Early interaction, occurring between a parent and a child of under two years of age, mainly consists of daily instances, such as nurturing and playing. It is an important part in the psychosocial development of a child. There is abundant data on early interaction of children with typical development. However, the research on early interaction of children with Down syndrome is much less available, although Down syndrome is the most common chromosomal cause of intellectual disability. Children with Down syndrome have special needs, which can cause additional stress for the parents. Taking this into consideration, as well as developmental challenges these children typically face, there is a need to provide families with support when it comes to early interaction.

The purpose of this thesis was to describe early interaction between the children with Down syndrome and their parents, as experienced by parents (n=6) of children with Down syndrome and by public health nurses (n=3), who have worked with children with Down syndrome. Inductive content analysis was used as the method of research and data was collected from semi-structured interviews with parents and public health nurses. Each of these two sets of data was analyzed separately.

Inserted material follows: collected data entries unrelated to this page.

Definition print_piece (p : piece) : bytes :=
  chars (FormatUint (pc_int p)) ++ print_frac (pc_frac p) ++ chars (unit_name (pc_unit p)).

Definition piece_ns (p : piece) : Z :=
  pc_int p * unit_ns (pc_unit p) + digits_value (pc_frac p) * (unit_ns (pc_unit p) / 10 ^ Z.of_nat (List.length (pc_frac p))).

Definition piece_ok (p : piece) : Prop :=
  0 <= pc_int p /\ Forall (fun d => 0 <= d <= 9) (pc_frac p) /\ (List.length (pc_frac p) <= max_frac (pc_unit p))%nat
  /\ piece_ns p < 2 ^ 63.

Definition print_duration (neg : bool) (ps : list piece) : string :=
  str ((if neg then ["-"%char] else []) ++ List.concat (map print_piece ps)).

Definition total_ns (ps : list piece) : Z := foldr (fun p n => piece_ns p + n) 0 ps.

(** What may follow a number, and what may follow a unit. *)
Definition no_digit (r : bytes) : Prop := match r with [] => True | c :: _ => is_digit c = false end.
Definition at_digit (r : bytes) : Prop := match r with [] => True | c :: _ => is_digit c = true end.

Lemma foldl_digits_ge l acc : Forall (fun d => 0 <= d <= 9) l -> 0 <= acc -> acc <= foldl (fun a d => a * 10 + d) acc l.
Proof.
  revert acc. induction l as [|d l IH]; intros acc Hl Ha; [done|]. apply Forall_cons in Hl as [Hd Hl]. cbn [foldl].
  etrans; [|apply IH]; [lia|done|lia].
Qed.

Lemma code_digit_char d : 0 <= d <= 9 -> code (digit_char d) = 48 + d.
Proof. intros Hd. apply code_chr. lia. Qed.

Lemma leadingInt_digits l acc r :
  Forall (fun d => 0 <= d <= 9) l -> 0 <= acc -> foldl (fun a d => a * 10 + d) acc l <= 2 ^ 63 -> no_digit r ->
  leadingInt acc (map digit_char l ++ r) = Some (foldl (fun a d => a * 10 + d) acc l, r).
Proof.
  revert acc. induction l as [|d l IH]; intros acc Hl Ha Hv Hr.
  - destruct r as [|c r]; [done|]. cbn in *. by rewrite Hr.
  - apply Forall_cons in Hl as [Hd Hl]. cbn [map app leadingInt foldl] in *. rewrite is_digit_char, code_digit_char by done.
    pose proof (foldl_digits_ge l (acc * 10 + d) Hl ltac:(lia)) as Hge. cbv zeta.
    replace (acc * 10 + (48 + d - 48)) with (acc * 10 + d) by lia.
    assert (acc <= 2 ^ 63 / 10) by (apply Z.div_le_lower_bound; lia).
    rewrite (proj2 (Z.ltb_ge _ _)), (proj2 (Z.ltb_ge _ _)) by lia. apply IH; [done|lia|done|done].
Qed.
(* ===== verification/Http.v ===== *)
(** * HTTP requests and query strings (net/http, net/url)

    What the two HTTP clients of the program use of the standard library: a
    request, and [url.Values] with [Set] and [Encode].  [ParseQuery] is the
    reading of a query string on the other side; it inverts [Encode] on every
    set of parameters, whatever bytes they hold, so no parameter can introduce,
    hide or change another one. *)

From S2P Require Import Prelude GoStrings GoEncoding.

(** A request as it leaves the process; the body is the JSON object of the two
    fields the faucet client writes. *)
Record HttpRequest : Type := mkHttpRequest {
  hr_Method : string;
  hr_URL : string;
  hr_Header : list (string * string);
  hr_Body : option (list (string * string));
}.

Definition StatusNotFound : Z := 404.
Definition StatusTooManyRequests : Z := 429.

(** ** url.Values

    A map with one value per key, kept in the order of its keys, which is the
    order [Encode] writes. *)
Abbreviation Values := (list (string * string)) (only parsing).

Fixpoint Set_ (k v : string) (q : Values) : Values :=
  match q with
  | [] => [(k, v)]
  | (k', v') :: q' =>
      if String.eqb k k' then (k, v) :: q'
      else if String.ltb k k' then (k, v) :: (k', v') :: q'
      else (k', v') :: Set_ k v q'
  end.

(** The characters [shouldEscape] leaves alone in a query component. *)
Definition unreserved (c : ascii) : bool :=
  let n := code c in
  ((48 <=? n) && (n <=? 57)) || ((65 <=? n) && (n <=? 90)) || ((97 <=? n) && (n <=? 122))
  || (n =? 45) || (n =? 95) || (n =? 46) || (n =? 126).

Definition upper_hex (v : Z) : ascii := if v <? 10 then chr (48 + v) else chr (55 + v).

Definition escape_char (c : ascii) : bytes :=
  if Ascii.eqb c " " then ["+"%char]
  else if unreserved c then [c]
  else ["%"%char; upper_hex (code c / 16); upper_hex (code c mod 16)].

Definition escape (l : bytes) : bytes := List.concat (map escape_char l).

Definition encode_pair (kv : string * string) : bytes := escape (chars (fst kv)) ++ "="%char :: escape (chars (snd kv)).

Fixpoint join_amp (l : list bytes) : bytes :=
  match l with
  | [] => []
  | [x] => x
  | x :: l' => x ++ "&"%char :: join_amp l'
  end.

Definition Encode (q : Values) : string := str (join_amp (map encode_pair q)).

(** ** Reading a query string *)

Fixpoint unescape (l : bytes) : option bytes :=
  match l with
  | [] => Some []
  | c :: l' =>
      if Ascii.eqb c "%" then
        match l' with
        | a :: b :: l'' =>
            match hex_val a, hex_val b with
            | Some x, Some y => match unescape l'' with Some r => Some (chr (16 * x + y) :: r) | None => None end
            | _, _ => None
            end
        | _ => None
        end
      else match unescape l' with Some r => Some ((if Ascii.eqb c "+" then " "%char else c) :: r) | None => None end
  end.

Definition parse_pair (l : bytes) : option (string * string) :=
  let '(k, v) := cut_l "=" l in
  match unescape k, unescape (default [] v) with Some k, Some v => Some (str k, str v) | _, _ => None end.

(** The fuel is the number of pieces left, at most one per byte. *)
Fixpoint parse_pairs (fuel : nat) (l : bytes) : option (list (string * string)) :=
  match fuel with
  | O => None
  | S f =>
      match cut_l "&" l with
      | (x, rest) =>
          match (if bool_decide (x = []) then Some [] else match parse_pair x with Some p => Some [p] | None => None end),
                match rest with Some r => parse_pairs f r | None => Some [] end with
          | Some p, Some k => Some (p ++ k)
          | _, _ => None
          end
      end
  end.

(** The form decoding of a query string. *)
Definition ParseQuery (s : string) : option (list (string * string)) := parse_pairs (S (String.length s)) (chars s).

(** ** The round trip *)

(** A statement about one byte holds when it holds for all 256. *)
Lemma all_bytes (P : ascii -> bool) : forallb (fun n => P (ascii_of_nat n)) (seq 0 256) = true -> forall c, P c = true.
Proof.
  intros H c. rewrite forallb_forall in H. rewrite <- (ascii_nat_embedding c). apply H.
  apply in_seq. pose proof (nat_ascii_bounded c). lia.
Qed.

Definition clean (c : ascii) : bool := negb (Ascii.eqb c "&") && negb (Ascii.eqb c "=").

Lemma escape_char_clean c : forallb clean (escape_char c) = true.
Proof. revert c. apply all_bytes. vm_compute. reflexivity. Qed.

Lemma escape_char_read c : match escape_char c with
  | [x] => negb (Ascii.eqb x "%") && Ascii.eqb (if Ascii.eqb x "+" then " "%char else x) c
  | [p; a; b] => Ascii.eqb p "%" && match hex_val a, hex_val b with
                                    | Some x, Some y => Ascii.eqb (chr (16 * x + y)) c | _, _ => false end
  | _ => false
  end = true.
Proof. revert c. apply (all_bytes (fun c => match escape_char c with
  | [x] => negb (Ascii.eqb x "%") && Ascii.eqb (if Ascii.eqb x "+" then " "%char else x) c
  | [p; a; b] => Ascii.eqb p "%" && match hex_val a, hex_val b with
                                    | Some x, Some y => Ascii.eqb (chr (16 * x + y)) c | _, _ => false end
  | _ => false end)). vm_compute. reflexivity. Qed.

Lemma unescape_escape l : unescape (escape l) = Some l.
Proof.
  induction l as [|c l IH]; [done|]. unfold escape. cbn [map List.concat]. fold (escape l).
  pose proof (escape_char_read c) as Hc. destruct (escape_char c) as [|x [|a [|b [|]]]]; try done; cbn [app unescape].
  - apply andb_true_iff in Hc as [Hx%negb_true_iff Hc%Ascii.eqb_eq]. rewrite Hx, IH. by rewrite Hc.
  - apply andb_true_iff in Hc as [Hx Hc]. rewrite Hx, IH.
    destruct (hex_val a), (hex_val b); try done. by apply Ascii.eqb_eq in Hc as ->.
Qed.

Lemma escape_clean l : Forall (fun c => clean c = true) (escape l).
Proof.
  induction l as [|c l IH]; [constructor|]. unfold escape. cbn [map List.concat]. apply Forall_app. split; [|exact IH].
  apply Forall_forall. intros x Hx. pose proof (escape_char_clean c) as Hc. rewrite forallb_forall in Hc.
  by apply Hc, list_elem_of_In.
Qed.

Lemma escape_not c l : clean c = false -> c ∉ escape l.
Proof.
  intros Hc Hin. pose proof (escape_clean l) as Hl. rewrite Forall_forall in Hl. by rewrite (Hl c Hin) in Hc.
Qed.

Lemma parse_encode_pair kv : parse_pair (encode_pair kv) = Some kv.
Proof.
  unfold parse_pair, encode_pair. rewrite cut_l_app by (by apply escape_not).
  cbn [default id]. rewrite !unescape_escape, !str_chars. by destruct kv.
Qed.

Lemma encode_pair_no_amp kv : "&"%char ∉ encode_pair kv.
Proof.
  unfold encode_pair. rewrite elem_of_app, elem_of_cons. intros [H|[H|H]]; [|discriminate|]; by apply escape_not in H.
Qed.

Lemma encode_pair_nonempty kv : encode_pair kv <> [].
Proof. unfold encode_pair. by destruct (escape (chars (fst kv))). Qed.

Lemma cut_l_none c l : c ∉ l -> cut_l c l = (l, None).
Proof.
  induction l as [|a l IH]; intros H; [done|]. cbn [cut_l]. apply not_elem_of_cons in H as [Ha Hl].
  rewrite (proj2 (Ascii.eqb_neq a c)) by congruence. by rewrite IH.
Qed.

Lemma parse_joined q : forall fuel, (List.length (join_amp (map encode_pair q)) < fuel)%nat -> q <> [] ->
  parse_pairs fuel (join_amp (map encode_pair q)) = Some q.
Proof.
  induction q as [|kv q IH]; intros fuel Hf Hq; [done|]. destruct fuel as [|fuel]; [lia|].
  cbn [map join_amp] in *. destruct q as [|kv' q].
  - cbn [map] in *. cbn [parse_pairs]. rewrite cut_l_none by apply encode_pair_no_amp.
    rewrite bool_decide_eq_false_2 by apply encode_pair_nonempty. by rewrite parse_encode_pair.
  - cbn [map] in Hf |- *. cbn [parse_pairs]. rewrite cut_l_app by apply encode_pair_no_amp.
    rewrite bool_decide_eq_false_2 by apply encode_pair_nonempty. rewrite parse_encode_pair.
    rewrite length_app in Hf. cbn [List.length] in Hf.
    change (encode_pair kv' :: map encode_pair q) with (map encode_pair (kv' :: q)) in Hf |- *.
    by rewrite (IH fuel) by (done || lia).
Qed.

Lemma query_roundtrip q : ParseQuery (Encode q) = Some q.
Proof.
  destruct q as [|kv q]; [done|]. unfold ParseQuery, Encode. rewrite chars_str.
  apply parse_joined; [|done]. rewrite <- (chars_str (join_amp _)) at 1. rewrite length_chars. lia.
Qed.

(** Looking a parameter up after a [Set]. *)
Definition param (k : string) (q : Values) : option string := snd <$> List.find (fun kv => String.eqb k (fst kv)) q.

Lemma param_Set k v q : param k (Set_ k v q) = Some v.
Proof.
  unfold param. induction q as [|[k' v'] q IH]; cbn [Set_ List.find fst]; [by rewrite String.eqb_refl|].
  destruct (String.eqb_spec k k') as [->|Hk]; cbn [List.find fst]; [by rewrite String.eqb_refl|].
  destruct (String.ltb k k'); cbn [List.find fst]; [by rewrite String.eqb_refl|].
  by rewrite (proj2 (String.eqb_neq k k') Hk).
Qed.

Lemma param_Set_ne k k1 v q : k <> k1 -> param k (Set_ k1 v q) = param k q.
Proof.
  intros Hne. unfold param. induction q as [|[k' v'] q IH]; cbn [Set_ List.find fst].
  - by rewrite (proj2 (String.eqb_neq k k1) Hne).
  - destruct (String.eqb_spec k1 k') as [<-|Hk]; cbn [List.find fst].
    + by rewrite (proj2 (String.eqb_neq k k1) Hne).
    + destruct (String.ltb k1 k'); cbn [List.find fst].
      * by rewrite (proj2 (String.eqb_neq k k1) Hne).
      * destruct (String.eqb k k'); [done|exact IH].
Qed.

Positive personality of children with Down syndrome and their ability and eagerness to seek human contact stood out as factors that improve early interaction. The ability of the parents to understand the needs of their children, along with the intense interaction during rehabilitation of their child, were distinct in the results. The weak expression of needs by children with Down syndrome, typical health problems and possible hospital stays are factors that may hinder early interaction by placing a strain on the parents as well as on the child. Support from health care professionals was considered contradictory. After giving birth to a child with Down syndrome, parents were not always treated properly at maternity hospitals. Sometimes parents had to fight for proper support later. On the other hand, early interaction between a parent and an infant grew stronger due to adequate rehabilitation.

It is necessary to conduct further research in order to expand the data on the early interaction of children with Down syndrome. This would broaden the expertise of public health nurses and help to develop new ways to support the early interaction between children with Down syndrome and their parents.